The bottom-up excavation sequence, which is the primary focus of this paper, was performed
using a circular cofferdam braced with steel ring beams. It was observed that approximately 30%
of the total settlements were developed during this excavation activity, including the construction
of the central core. Compliances in the connections of sheet piles and ring beams contributed to
the resulting ground deformations. An axisymmetric numerical model using an advanced
constitutive soil model, the hypoplasticity model for clays with intergranular strains, is
developed in this paper to simulate the ground movements resulting from the OMPW cofferdam
construction. It is not possible to reconcile full-scale field performance of geotechnical structures
with analytical and numerical predictions if all the causes of movements are not identified and
properly modeled in the numerical environment. This paper addresses this issue by comparing
the observed performance of an urban cofferdam with a lower bound numerical solution using an
advanced soil constitutive model and soil-structure interaction.
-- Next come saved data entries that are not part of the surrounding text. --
(** C7: [waitForCompletion] never emits the cold-start signal: with every
    answer [IN_QUEUE], no latency and the default budget, its ninth query
    (16 s after the start) passes without one. *)
Theorem waitForCompletion_no_cold_start :
  (forall resp lat mw c, ~ In (EvColdStart c) (fst (waitForCompletion resp lat mw))) /\
  In (EvPoll 8) (fst (waitForCompletion (responses []) (fun _ => 0%nat) waitDefaultMaxWaitTime)).
Proof.
  split.
  - intros resp lat mw c. apply wait_loop_no_cold.
  - vm_compute. tauto.
Qed.

(** C4: right after a submission turn the store already holds [processing]
    for the new id, whatever the store held before: the [pending] record is
    overwritten within the same turn, so no status request observes it. *)
Theorem generate_status_processing (s : store) (id prompt : string) (t : Z) :
  prompt <> "" ->
  status_of id (step (TGenerate id prompt t) s) = Some processing.
Proof.
  intros Hp. cbn [step]. unfold generate_sync, status_of.
  destruct (String.eqb_spec prompt ""); [contradiction|].
  rewrite lookup_insert_eq. reflexivity.
Qed.

Lemma generate_status_processing_witness :
  "a red cat" <> "" /\
  status_of "job_1" (run [TGenerate "job_1" "a red cat" 0; TStatus "job_1"] ∅) = Some processing.
Proof.
  split; [discriminate|].
  exact (generate_status_processing ∅ "job_1" "a red cat" 0 ltac:(discriminate)).
Defined.

(** C3 (code bug): the hour of retention is not counted from the record's
    creation. The background task re-stamps [startedAt] with [Date.now()]
    when it stores the completed or failed record (server.ts 303, 318), so a
    job submitted at [t0] and finished at [t1] survives every sweep at a time
    [now] with [now - t1 <= 1 hour], however long ago [t0] was; it keeps its
    final status. *)
Theorem sweep_counts_from_last_write (s : store) id p t0 o t1 now :
  p <> "" -> now - t1 <= retentionMs ->
  option_map startedAt (run [TGenerate id p t0; TFinish id o t1; TSweep now] s !! id) = Some t1 /\
  status_of id (run [TGenerate id p t0; TFinish id o t1; TSweep now] s)
    = Some (match o with Ok _ => completed | Err _ => failed end).
Proof.
  intros Hp Ht. unfold run. cbn [fold_left step].
  set (s1 := generate_sync id p t0 s).
  assert (E : sweep now (finish id o t1 s1) !! id
              = Some (match o with Ok g => completed_record g t1 | Err m => failed_record m t1 end)).
  { apply sweep_lookup. unfold finish.
    destruct o; rewrite lookup_insert_eq; (split; [reflexivity|]); simpl; lia. }
  unfold status_of. rewrite E. destruct o; split; reflexivity.
Qed.

Lemma sweep_counts_from_last_write_witness :
  4200000 - 0 > retentionMs /\
  option_map startedAt (run [TGenerate "job_1" "a red cat" 0; TFinish "job_1" (Err "boom") 3000000;
                             TSweep 4200000] ∅ !! "job_1") = Some 3000000.
Proof.
  split; [vm_compute; reflexivity|].
  apply (proj1 (sweep_counts_from_last_write ∅ "job_1" "a red cat" 0 (Err "boom") 3000000 4200000
                  ltac:(discriminate) ltac:(vm_compute; discriminate))).
Defined.

(* ------------------------------------------------------------------ *)
(** * Further properties of the code *)

Lemma js_split_pieces c s : forall p, In p (js_split c s) -> str_has c p = false.
Proof.
  induction s as [|a s IH]; intros p; simpl.
  - intros [<-|[]]; reflexivity.
  - destruct (Ascii.eqb a c) eqn:Ea.
    + intros [<-|H]; [reflexivity|auto].
    + destruct (js_split c s) as [|r rs] eqn:Es.
      * intros [<-|[]]. simpl. rewrite Ea. reflexivity.
      * intros [<-|H]; [|apply IH; right; exact H].
        simpl. rewrite Ea. apply IH. left. reflexivity.
Qed.

Lemma trim_start_has c s : str_has c (trim_start s) = true -> str_has c s = true.
Proof.
  induction s as [|a s IH]; simpl; [auto|].
  destruct (is_js_space a); [intros H; rewrite (IH H), orb_true_r; reflexivity|simpl; auto].
Qed.

Lemma trim_end_has c s : str_has c (trim_end s) = true -> str_has c s = true.
Proof.
  induction s as [|a s IH]; simpl; [auto|].
  destruct (String.eqb (trim_end s) "" && is_js_space a); simpl; [discriminate|].
  intros H. apply orb_true_iff in H as [H|H]; [rewrite H; reflexivity|rewrite (IH H), orb_true_r; reflexivity].
Qed.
URBAN COFFERDAM AT ONE MUSEUM PARK WEST
The construction of OMPW project in Chicago, IL, was accomplished following three stages.
The first stage consisted in the construction of the perimeter pile wall, which served as a
permanent load-bearing wall for the structure, and the installation of rock-socketed and belled
caissons within the building footprint. These caissons formed the deep foundation system of the
OMPW. During this stage, the secant pile walls were drilled into the soil using an auger provided
with an external casing with cutting teeth. A conventional procedure of cutting through
previously cast-in-place concrete piles was followed. This procedure was made sufficiently
spaced to guarantee 140 mm overlap between the secant pile wall sections. The secant piles
transitioned in depth to tangent by extending just the auger, without the use of steel casing. This
stage was followed by a bottom-up excavation to build the rigid central core of OMPW. This
central core served as the main lateral load-resisting system, which was made of shear walls
supported on a mat foundation placed about 15 m below the ground surface. This stage was
completed by using a circular cofferdam to resist earth and water pressures. The third
construction stage consisted of the construction of the building basements using a top-down
excavation system, which is outside the scope of this paper. Further details about the
construction stages are provided by Finno et al. (2014).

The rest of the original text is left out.